From Inside the Games

International Olympic Committee (IOC) member Richard Pound has called for a “forensic review” into responses to the entire Russian doping crisis to work out “how we got into the mess we are in now”.

Pound, speaking after the Court of Arbitration for Sport (CAS) last week overturned 28 out of 39 suspensions imposed by the IOC against Russian athletes for alleged doping at Sochi 2014, has also urged athletes to be more vocal in criticising administrators for not backing up their supportive anti-doping words with firm action.

The veteran Canadian official and former World Anti-Doping Agency (WADA) President was reluctant to criticise the CAS decision until the full decision is published.

Pound, though, expressed concern that the Lausanne-based body had disregarded 40 years of legal precedent in anti-doping cases by insisting on absolute “proof” rather than a “beyond reasonable doubt” conclusion.

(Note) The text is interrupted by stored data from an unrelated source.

(* ===== verification/Engine.v ===== *)
(** The sync engine ([tezca-core/src/relay_client/mod.rs]): pairing, sending,
    receiving and recovery over the store, the session layer and the relay.
    Its state is one record; its operations run in the monad [st].  The
    network, the generator and the clocks are the class [Platform]; the
    signature scheme and the MAC are the class [Crypto].  An operation runs
    here without other tasks of the engine in between; [EngineConc] interleaves
    flushes. *)

From stdpp Require Import pretty.
From S2P Require Import Prelude Errors Utf8 Config Envelope Cursor Pairing Recovery Storage Keys.
From S2P Require Import Transport Tls Backoff Session.

(** What the engine uses of the Signal library beyond the session layer. *)
Class Crypto `{LibSignal} := {
  mac_finalize : bytes -> bytes -> bytes;
  PrivateKey : Type;
  PublicKey : Type;
  private_key : IdentityKeyPair -> PrivateKey;
  calculate_signature : PrivateKey -> bytes -> Result bytes;
  public_key_deserialize : bytes -> Result PublicKey;
  verify_signature : PublicKey -> bytes -> bytes -> bool
}.

Definition ROLE_OFFERER : Z := 0.
Definition ROLE_RESPONDER : Z := 1.

(** ** What the engine tells its callers ([client.rs]) *)

Inductive ConnectionState :=
  | Connecting
  | Online
  | Offline
  | Backoff (secs : Z)
  | Recovering
  | RePairRequired.

(** Calls of the observer and of the receiver, acks sent on a socket, and
    tasks started, in order. *)
Inductive Notice :=
  | OnState (conv : bytes) (state : ConnectionState)
  | OnNeedsRepair (conv : bytes)
  | OnPermanentSendFailure (conv msg_id : bytes)
  | OnStorageError (e : CoreError)
  | OnMessage (conv : bytes) (msg : StoredMessage.t)
  | AckSent (msg_id : bytes)
  | SpawnListener (conv : bytes)
  | SpawnPairing (inbox secret : bytes) (ttl_s : Z).

(** An offerer's rotation in flight: the fresh inbox and the derived one. *)
Module OffererAwaitingFb.
Record t := mk { f_a : bytes; derived_recv : bytes }.
End OffererAwaitingFb.

Module Engine.
Section state.
Context `{Platform}.
Record t := mk {
  keys : Keys.t;
  db : Db.t;
  world : World;
  my_relay : bytes;
  profile : PaddingProfile.t;
  observer : bool;                                 (* an observer is set *)
  receiver : bool;                                 (* a receiver is set *)
  log : list Notice;
  rotation : gmap bytes OffererAwaitingFb.t;
  hello_seen : gmap bytes (list (Z * bytes));
  exhaustion : gmap bytes ExhaustionTracker.t;
  listening : gset bytes;
  sync : option (list bytes)                       (* the handles of the live generation *)
}.

(** With what [build_http_client] gave. *)
Definition new (http : Result HttpClient.t) (k : Keys.t) (d : Db.t) (w : World) (my_relay : bytes) : Result t :=
  _ ← http;
  profile ← PaddingProfile.default_profile;
  Ok (mk k d w my_relay profile false false [] ∅ ∅ ∅ ∅ None).
Definition with_keys (s : t) (k : Keys.t) : t :=
  mk k (db s) (world s) (my_relay s) (profile s) (observer s) (receiver s) (log s) (rotation s) (hello_seen s)
     (exhaustion s) (listening s) (sync s).
Definition with_db (s : t) (d : Db.t) : t :=
  mk (keys s) d (world s) (my_relay s) (profile s) (observer s) (receiver s) (log s) (rotation s) (hello_seen s)
     (exhaustion s) (listening s) (sync s).
Definition with_world (s : t) (w : World) : t :=
  mk (keys s) (db s) w (my_relay s) (profile s) (observer s) (receiver s) (log s) (rotation s) (hello_seen s)
     (exhaustion s) (listening s) (sync s).
Definition push (s : t) (n : Notice) : t :=
  mk (keys s) (db s) (world s) (my_relay s) (profile s) (observer s) (receiver s) (log s ++ [n]) (rotation s)
     (hello_seen s) (exhaustion s) (listening s) (sync s).
Definition with_rotation (s : t) (m : gmap bytes OffererAwaitingFb.t) : t :=
  mk (keys s) (db s) (world s) (my_relay s) (profile s) (observer s) (receiver s) (log s) m (hello_seen s)
     (exhaustion s) (listening s) (sync s).
Definition with_hello_seen (s : t) (m : gmap bytes (list (Z * bytes))) : t :=
  mk (keys s) (db s) (world s) (my_relay s) (profile s) (observer s) (receiver s) (log s) (rotation s) m
     (exhaustion s) (listening s) (sync s).
Definition with_exhaustion (s : t) (m : gmap bytes ExhaustionTracker.t) : t :=
  mk (keys s) (db s) (world s) (my_relay s) (profile s) (observer s) (receiver s) (log s) (rotation s)
     (hello_seen s) m (listening s) (sync s).
Definition with_sync (s : t) (l : gset bytes) (y : option (list bytes)) : t :=
  mk (keys s) (db s) (world s) (my_relay s) (profile s) (observer s) (receiver s) (log s) (rotation s)
     (hello_seen s) (exhaustion s) l y.
Definition set_callbacks (s : t) : t :=
  mk (keys s) (db s) (world s) (my_relay s) (profile s) true true (log s) (rotation s)
     (hello_seen s) (exhaustion s) (listening s) (sync s).
End state.
End Engine.

Section engine.
Context `{Platform} `{SqlText} `{LibSignal} `{RatchetLib} `{!Crypto}.

Abbreviation eng := (st Engine.t).

(** ** Access to the parts of the state *)

Definition on_net {A} (m : st World A) : eng A := zoom Engine.world Engine.with_world m.

(** An access to the database may fail before it has any effect; the failure
    is what [sql_err] makes of its text. *)
Definition store_call {A} (m : eng A) : eng A :=
  fun s => let '(fault, w) := store_fault (Engine.world s) in
           let s := Engine.with_world s w in
           match fault with Some text => (Err (Storage text), s) | None => m s end.

(** The session layer: its first access to the database may fail, and that is
    reported before anything else its call finds; what fails in the accesses
    that the library makes afterwards is an error of the library. *)
Definition on_keys {A} (m : store A) : eng A := store_call (zoom Engine.keys Engine.with_keys m).

Definition on_db {A} (f : Db.t -> Result (A * Db.t)) : eng A :=
  store_call (fun s => match f (Engine.db s) with
                       | Ok (a, d) => (Ok a, Engine.with_db s d)
                       | Err e => (Err e, s)
                       | Panic => (Panic, s)
                       end).
Definition db_set (f : Db.t -> Result Db.t) : eng unit := on_db (fun d => d' ← f d; Ok (tt, d')).
Definition db_get {A} (f : Db.t -> Result A) : eng A := store_call (read_r (fun s => f (Engine.db s))).

Definition get : eng Engine.t := fun s => (Ok s, s).
Definition modify (f : Engine.t -> Engine.t) : eng unit := fun s => (Ok tt, f s).
Definition throw {A} (e : CoreError) : eng A := pure_r (Err e).

Definition random (n : nat) : eng bytes :=
  on_net (fun w => let '(b, w') := random_bytes n w in (Ok b, w')).
Definition clock : eng (option Z) :=
  on_net (fun w => let '(c, w') := system_secs w in (Ok c, w')).
Definition sql_now : eng Z :=
  on_net (fun w => let '(c, w') := unixepoch w in (Ok c, w')).

(** [unix_now]: panics on a clock before the epoch. *)
Definition unix_now : eng Z := c ← clock; pure_r (expect c).

Definition notify (n : Notice) : eng unit :=
  modify (fun s => if Engine.observer s then Engine.push s n else s).
Definition emit_state (conv : bytes) (state : ConnectionState) : eng unit := notify (OnState conv state).
Definition emit_needs_repair (conv : bytes) : eng unit := notify (OnNeedsRepair conv).
Definition emit_permanent_send_failure (conv msg_id : bytes) : eng unit :=
  notify (OnPermanentSendFailure conv msg_id).
Definition emit_storage_error (e : CoreError) : eng unit := notify (OnStorageError e).

(** [sub.ack(&msg_id)], best effort. *)
Definition ack (msg_id : bytes) : eng unit := modify (fun s => Engine.push s (AckSent msg_id)).

(** The session layer with the engine's padding profile. *)
Definition encrypt (peer : bytes) (frame : InnerFrame.t) : eng bytes :=
  s ← get; on_keys (encrypt_message peer frame (Engine.profile s)).
Definition decrypt (peer envelope : bytes) : eng InnerFrame.t :=
  s ← get; on_keys (decrypt_message peer envelope (Engine.profile s)).

(** ** Sync generations *)

Definition spawn_conversation (conv : bytes) : eng unit :=
  modify (fun s =>
    if bool_decide (conv ∈ Engine.listening s) then s
    else Engine.push (Engine.with_sync s ({[conv]} ∪ Engine.listening s)
                        (Some (default [] (Engine.sync s) ++ [conv]))) (SpawnListener conv)).

(** Cancels and joins the handles it returns. *)
Definition stop_sync : eng (list bytes) :=
  fun s => (Ok (default [] (Engine.sync s)), Engine.with_sync s ∅ None).

(** ** HTTP helpers *)

Definition create_mailbox : eng bytes :=
  s ← get; on_net (http_create_mailbox (Engine.my_relay s)).
Definition deposit (relay mailbox blob : bytes) : eng DepositOutcome :=
  on_net (http_deposit relay mailbox blob).
Definition delete_mailbox (id : bytes) : eng unit :=
  s ← get; on_net (http_delete_mailbox (Engine.my_relay s) id).

(** [true] exactly on 201. *)
Definition put_create (relay id : bytes) : eng bool :=
  r ← attempt (on_net (http_put_mailbox relay id));
  mret match r with inl Created => true | _ => false end.

(** [create_routed_conversation] with the id it draws and the database clock. *)
Definition new_conversation (peer relay : bytes) (send : option bytes) (recv : bytes) : eng bytes :=
  id ← random 16;
  now ← sql_now;
  on_db (fun d => create_routed_conversation d id peer relay send recv now).

(** ** Sending *)

(** The loop over pending rows: accepted rows are marked, rows the relay will
    never accept are marked and reported, anything else stops the flush. *)
Fixpoint flush_loop (conv : bytes) (convo : Conversation.t) (mailbox : bytes)
    (pending : list (bytes * InnerFrame.t)) : eng unit :=
  match pending with
  | [] => mret tt
  | (msg_id, frame) :: rest =>
    wire ← encrypt (Conversation.peer_address convo) frame;
    outcome ← deposit (Conversation.relay_url convo) mailbox wire;
    match outcome with
    | Accepted =>
      _ ← db_set (fun d => mark_message_sent d msg_id);
      flush_loop conv convo mailbox rest
    | Other status =>
      if (status =? 400) || (status =? 413) then
        _ ← ignore (db_set (fun d => mark_message_sent d msg_id));
        _ ← emit_permanent_send_failure conv msg_id;
        flush_loop conv convo mailbox rest
      else mret tt
    | NotFound => mret tt
    end
  end.

Definition flush_pending (conv : bytes) : eng unit :=
  c ← attempt (db_get (fun d => get_conversation d conv));
  match c with
  | inr e => _ ← emit_storage_error e; throw e
  | inl None => mret tt
  | inl (Some convo) =>
    match Conversation.mailbox_send convo with
    | None => mret tt                              (* peer inbox not learned yet *)
    | Some mailbox =>
      p ← attempt (db_get (fun d => pending_chat d conv));
      match p with
      | inr e => _ ← emit_storage_error e; throw e
      | inl pending => flush_loop conv convo mailbox pending
      end
    end
  end.

Definition send_chat (conv text : bytes) : eng unit :=
  let frame := InnerFrame.chat_v1 text in
  id ← random 16;
  now ← clock;
  _ ← on_db (fun d => save_outgoing d id conv frame now);
  ignore (flush_pending conv).

(** ** Recovery *)

Inductive RecoveryOutcome := ROneSided | RTotal | RNeedsRepair | RFailed.

Definition role_from_u8 (role : Z) : Role := if role =? ROLE_OFFERER then Offerer else Responder.
Definition peer_role_u8 (own_role : Z) : Z :=
  if own_role =? ROLE_OFFERER then ROLE_RESPONDER else ROLE_OFFERER.

Definition derived_id (root : bytes) (role generation : Z) : eng bytes :=
  pure_r (derive_mailbox_id mac_finalize root (role_from_u8 role) generation).

(** One announcement: create the peer's derived inbox and leave a hello. *)
Definition announce (convo : Conversation.t) (root : bytes) (peer_role : Z) (hello : InnerFrame.t)
    (k : Z) : eng unit :=
  peer_inbox ← derived_id root peer_role k;
  created ← put_create (Conversation.relay_url convo) peer_inbox;
  if (created : bool) then
    w ← attempt (encrypt (Conversation.peer_address convo) hello);
    match w with
    | inl wire => ignore (deposit (Conversation.relay_url convo) peer_inbox wire)
    | inr _ => mret tt
    end
  else mret tt.

Fixpoint announce_all (convo : Conversation.t) (root : bytes) (peer_role : Z) (hello : InnerFrame.t)
    (window : list Z) : eng unit :=
  match window with
  | [] => mret tt
  | k :: rest => _ ← announce convo root peer_role hello k; announce_all convo root peer_role hello rest
  end.

Definition enter_recovery_gen (conv : bytes) (convo : Conversation.t) (own_role : Z) (root : bytes)
    (g peer_gen : Z) : eng bool :=
  own_recv ← derived_id root own_role g;
  s ← get;
  created ← put_create (Engine.my_relay s) own_recv;
  if negb created then mret false else
  stored ← attempt (db_set (fun d => set_conversation_recv d conv own_recv));
  match stored with
  | inr _ => mret false
  | inl _ =>
    nonce ← random (Z.to_nat RECOVERY_HELLO_NONCE_LEN);
    let hello := InnerFrame.mk RecoveryHello RECOVERY_HELLO_VERSION (encode_recovery_hello g nonce) in
    let window := GenerationState.outbound_window (GenerationState.mk g peer_gen) in
    _ ← announce_all convo root (peer_role_u8 own_role) hello window;
    peer_send ← derived_id root (peer_role_u8 own_role) g;
    _ ← ignore (db_set (fun d => set_conversation_send d conv (Conversation.relay_url convo) peer_send));
    _ ← ignore (db_set (fun d => set_recovery_generations d conv g peer_gen));
    mret true
  end.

It is believed that the CAS panel did not consider much of the evidence prepared the IOC, including testimony from former Moscow Laboratory director Grigory Rodchenkov, as strong enough to prove culpability.

“At the moment, it is a little bit like wrestling with a bowl of jello,” Pound told insidethegames.

“It is hard until we see the reasons for the decision…to see what they believed and did not believe, it seems like Rodchenkov may have confused some facts.

“But the facts were verified by Richard McLaren’s [WADA-commissioned] investigation and then by Schmid and Oswald [commissioned by the IOC] and there is not a shadow of a doubt in my mind that it is all correct.

“If it is the case that CAS insisted on absolute proof then the entire anti-doping movement is critically wounded.

“We have 40 years of standards of proof and it has never been about a criminal burden of proof, in other words, ‘beyond a reasonable doubt’ application.

“We may have to consider amending the WADA Code to avoid these vagaries in interpretation from different CAS panels.”

“A key question should be how can we avoid CAS panels from getting the bit between their teeth and unilaterally changing burdens of proof?”